Sodium and human body

Sodium Na is an amazing element that keeps modern scientists busy in universities, medical research institutes. It gives both head-aches and hope to doctors working in hospitals.

In humans
sodium is an essential nutrient that regulates

  • blood volume 
  • blood pressure 
  • osmotic equilibrium 
  • pH 

The minimum physiological requirement for sodium is 500 mg per day.

Sodium chloride is the principal source of sodium in the diet, and is used as seasoning and preservative, such as for pickling and jerky; most of it comes from processed foods.

The DRI for sodium is 2.3 grams per day, but on average people in the United States consume 3.4 grams per day, the minimum amount that promotes hypertension; this in turn causes 7.6 million premature deaths worldwide.

The renin-angiotensin system regulates the amount of fluids and sodium in the body.

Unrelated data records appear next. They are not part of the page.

Definition upload_file (u : upload) (s : state) : state * result upload_response :=
  if (MAX_FILE_SIZE <? up_size u)%Z
  then (s, Raise (HTTPException 413 "file too large"))
  else if negb (endswith (lower (up_filename u)) ".pptx")
  then (s, Raise (HTTPException 400 "only PPTX files can be uploaded"))
  else if negb (bool_decide (up_target_lang u ∈ ["ja"; "en"]))
  then (s, Raise (HTTPException 400 "unsupported language"))
  else
    let fs := <[up_input_path u := up_content u]> (files s) in
    match analyze_pptx fs (up_input_path u) with
    | Raise e =>
        (with_files (delete (up_input_path u) fs) s,
         Raise (HTTPException 500 (str_of_exn e)))
    | Ok analysis =>
        if negb (success analysis)
        then (with_files (delete (up_input_path u) fs) s,
              Raise (HTTPException 400 (default "" (error analysis))))
        else
          let job :=
            {| TranslationJob.job_id := up_job_id u;
               TranslationJob.filename := up_filename u;
               TranslationJob.target_lang := up_target_lang u;
               TranslationJob.status := queued;
               TranslationJob.pages := Some (pages analysis);
               TranslationJob.text_count := Some (text_count analysis);
               TranslationJob.error_message := None;
               TranslationJob.created_at := up_now u;
               TranslationJob.completed_at := None |} in
          let translation_request :=
            {| TranslationRequest.job_id := up_job_id u;
               TranslationRequest.file_path := up_input_path u;
               TranslationRequest.output_path := up_output_path u;
               TranslationRequest.filename := up_filename u;
               TranslationRequest.target_lang := up_target_lang u;
               TranslationRequest.ip_address := up_client_ip u;
               TranslationRequest.file_size := up_size u;
               TranslationRequest.pages := pages analysis;
               TranslationRequest.text_count := text_count analysis |} in
          ({| translation_queue := translation_queue s ++ [translation_request];
              active_jobs := <[up_job_id u := job]> (active_jobs s);
              processing_count := processing_count s;
              files := fs;
              metrics_log := metrics_log s;
              queue_log := queue_log s;
              awaiting := awaiting s |},
           Ok {| r_job_id := up_job_id u;
                 r_pages := pages analysis;
                 r_text_count := text_count analysis;
                 r_queue_position := length (translation_queue s) + 1 |})
    end.
(** [GET /api/books] *)
Definition listBooks : M reply :=
  (run books <- readBooks;
   ret (Reply 200 (JObj [("success", JBool true); ("data", JArr books)])))%js.

(** [GET /api/books/:index/content?mode=sync|async]; [query_mode] is
    [query.mode], [None] when the query has no such parameter. *)
Definition readContent (index : jsnum) (query_mode : option string) : M reply :=
  let mode :=
    match query_mode with
    | Some m => if Str.is_empty m then "async" else m
    | None => "async"
    end in
  let bookFilePath := bookFilePath (js_add index (Int 1)) in
  if String.eqb mode "sync" then
    try_catch
      (run there <- existsSync bookFilePath;
       if negb there then ret (failure 404 "书籍文件不存在")
       else
         run content <- readFileSync bookFilePath;
         ret (content_reply "sync" content))%js
      (fun error => ret (failure 500 "读取失败"))
  else
    (run r <- readFile bookFilePath;
     match r with
     | Throw err => ret (failure 404 "书籍文件不存在或读取失败")
     | Ok data => ret (content_reply "async" data)
     end)%js.

(** [POST /api/books/:index/content] *)
Definition writeContent (index : jsnum) (body : text json) : M reply :=
  let bookFilePath := bookFilePath (js_add index (Int 1)) in
  try_catch
    (run parsed <- lift (JSON_parse body);
     run content <- lift (getProp parsed "content");
     if negb (truthy content) then ret (failure 400 "内容不能为空")
     else
       run data <- lift (match content with
                         | Some v => file_data v
                         | None => Throw TypeError
                         end);
       run r <- writeFile bookFilePath data;
       match r with
       | Throw err => ret (failure 500 "写入失败")
       | Ok _ => ret (Reply 200 (JObj [("success", JBool true);
                                      ("message", JStr "内容写入成功")]))
       end)%js
    (fun error => ret invalid_json).

(** ** The router *)

Record request : Type := Request {
  method : string;
  pathname : string;
  query_mode : option string;
  body : text json
}.

(** [pathname.match(/^\/api\/books\/\d+\/content$/)] *)
Definition content_path (pathname : string) : bool :=
  match Str.split "/" pathname with
  | [s0; s1; s2; ds; s4] =>
      String.eqb s0 "" && String.eqb s1 "api" && String.eqb s2 "books"
      && Str.digits1 ds && String.eqb s4 "content"
  | _ => false
  end.

(** [parseInt(pathname.split('/')[3])]; a missing segment is
    [undefined], which [parseInt] reads as the string "undefined". *)
Definition path_index (pathname : string) : jsnum :=
  parseInt (nth 3 (Str.split "/" pathname) "undefined").

(** The request listener.  A [Throw] is an exception that no handler
    catches. *)
Definition server (req : request) : M reply :=
  let pathname := pathname req in
  if String.eqb (method req) "OPTIONS" then ret (Bare 200)
  else if negb (Str.startsWith pathname "/api/") then ret (Static pathname)
  else if String.eqb pathname "/api/books" && String.eqb (method req) "POST"
  then createBook (body req)
  else if Str.startsWith pathname "/api/books/" && String.eqb (method req) "DELETE"
  then deleteBook (path_index pathname)
  else if Str.startsWith pathname "/api/books/" && String.eqb (method req) "PUT"
  then updateBook (path_index pathname) (body req)
  else if String.eqb pathname "/api/books" && String.eqb (method req) "GET"
  then listBooks
  else if content_path pathname && String.eqb (method req) "GET"
  then readContent (path_index pathname) (query_mode req)
  else if content_path pathname && String.eqb (method req) "POST"
  then writeContent (path_index pathname) (body req)
  else ret (failure 404 "接口不存在").

(** ** What the specification says, in its own words *)

(** The collection as [listAll] shows it: the array in [book.json], the
    empty collection when the file is missing or does not parse. *)
Definition collection (w : world) : list json :=
  match book_json w with
  | Some (Doc l) => l
  | _ => []
  end.

(** [0 <= position < collection.length] *)
Definition in_range (z : Z) (books : list json) : Prop :=
  0 <= z < Z.of_nat (length books).

(** A field of a candidate record: the string under key [k], if there is
    one. *)
Definition field (data : json) (k : string) : option string :=
  match data with
  | JObj kvs => match assoc k kvs with Some (JStr s) => Some s | _ => None end
  | _ => None
  end.

Definition nonempty_after_trim (f : option string) : bool :=
  match f with
  | Some s => negb (Str.is_empty (Str.trim s))
  | None => false
  end.

Definition matches_date (f : option string) : bool :=
  match f with
  | Some s => Str.date_re s
  | None => false
  end.

(** The four rules in the order of the specification, each with its
    message: title, author, summary, publication date. *)
Definition rules : list (string * (json -> bool)) :=
  [ (msg_book, fun d => nonempty_after_trim (field d "book"));
    (msg_author, fun d => nonempty_after_trim (field d "author"));
    (msg_summary, fun d => nonempty_after_trim (field d "summary"));
    (msg_subDate, fun d => matches_date (field d "subDate")) ].

(** One message per violated rule, in rule order. *)
Definition violations (data : json) : list string :=
  map fst (List.filter (fun r => negb (snd r data)) rules).

(** A candidate record: a parsed value other than [null], each of whose
    four fields is absent, [null] or a string. *)
Definition textual (v : jsval) : bool :=
  match v with
  | None | Some JNull | Some (JStr _) => true
  | _ => false
  end.

Definition prop (data : json) (k : string) : jsval :=
  match data with JObj kvs => assoc k kvs | _ => None end.

Definition candidate (data : json) : bool :=
  match data with
  | JNull => false
  | _ => forallb (fun k => textual (prop data k))
                 ["book"; "author"; "summary"; "subDate"]
  end.

(** The keys of a record. *)
Definition keys (data : json) : list string :=
  match data with JObj kvs => map fst kvs | _ => [] end.

(** The status of an answer, if there is one: 404 is NotFound. *)
Definition status_of (r : res reply) : option Z :=
  match r with
  | Ok (Reply s _) | Ok (Bare s) => Some s
  | _ => None
  end.

(** The answer to a content write that succeeded. *)
Definition write_ok : reply :=
  Reply 200 (JObj [("success", JBool true); ("message", JStr "内容写入成功")]).

(** The mode a content read really uses: blocking only when asked for
    [sync], non-blocking otherwise. *)
Definition mode_used (query_mode : option string) : string :=
  match query_mode with
  | Some m => if String.eqb m "sync" then "sync" else "async"
  | None => "async"
  end.

(** The placeholder text of the record with 1-based ordinal [n]. *)
Definition placeholder (n : nat) : string :=
  "This is book NO." +:+ pretty (Z.of_nat n).

(** The disk after reading the collection: nothing but the console can
    have changed. *)
Definition after_read (w : world) : world :=
  match book_json w with
  | None => add_console ("读取书籍数据失败:", ENOENT) w
  | Some Garbled => add_console ("读取书籍数据失败:", SyntaxError) w
  | Some (Doc _) => w
  end.

(** A disk that works, as far as one blob is concerned: [unlinkSync]
    has nothing to remove or can remove it; [writeFile] can write it. *)
Definition removable (name : string) (w : world) : bool :=
  match book_dir w !! name with
  | None => true
  | Some (File _) => negb (dir_ro w)
  | Some Dir => false
  end.

Definition writable (name : string) (w : world) : bool :=
  negb (dir_ro w) &&
  match book_dir w !! name with Some Dir => false | _ => true end.

(** [l.join(sep)] for a one-character separator, the inverse of
    [split]. *)
Fixpoint join (sep : ascii) (l : list string) : string :=
  match l with
  | [] => ""
  | [s] => s
  | s :: r => s +:+ String sep (join sep r)
  end.

(** ** Running the service on small disks *)

(** White space beyond ASCII, by its UTF-8 bytes: U+00A0, U+3000, U+FEFF
    and U+2028. *)
Definition utf8 (bytes : list nat) : string :=
  string_of_list_ascii (map ascii_of_nat bytes).
Definition nbsp : string := utf8 [194; 160]%nat.
Definition wide_space : string := utf8 [227; 128; 128]%nat.
Definition bom : string := utf8 [239; 187; 191]%nat.
Definition line_sep : string := utf8 [226; 128; 168]%nat.

(** An unpaired surrogate, U+D800, as the escape [\ud800] of a JSON text
    gives it, and the replacement character U+FFFD. *)
Definition lone_surrogate : string := utf8 [237; 160; 128]%nat.
Definition replacement_char : string := utf8 [239; 191; 189]%nat.

Definition bookA : json := book_of "A" "B" "C" "2024-01-01".
Definition bookB : json := book_of "B" "B" "B" "2024-02-02".

(** A record under the key names of the specification, and one with a key
    the validator does not know. *)
Definition spec_keys_book : json :=
  JObj [("title", JStr "A"); ("author", JStr "B"); ("summary", JStr "C");
        ("publishDate", JStr "2024-01-01")].
Definition book_with_isbn : json :=
  JObj [("book", JStr "A"); ("author", JStr "B"); ("summary", JStr "C");
        ("subDate", JStr "2024-01-01"); ("isbn", JNum 42)].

Reduction of blood pressure and sodium concentration in the kidney result in the production of renin, which in turn produces aldosterone and angiotensin, retaining sodium in the urine. Because of the increase in sodium concentration, the production of renin decreases, and the sodium concentration returns to normal.

Sodium is also important in neuron function and osmoregulation between cells and the extracellular fluid, their distribution mediated in all animals by Na+/K+-ATPase; hence, sodium is the most prominent cation in extracellular fluid.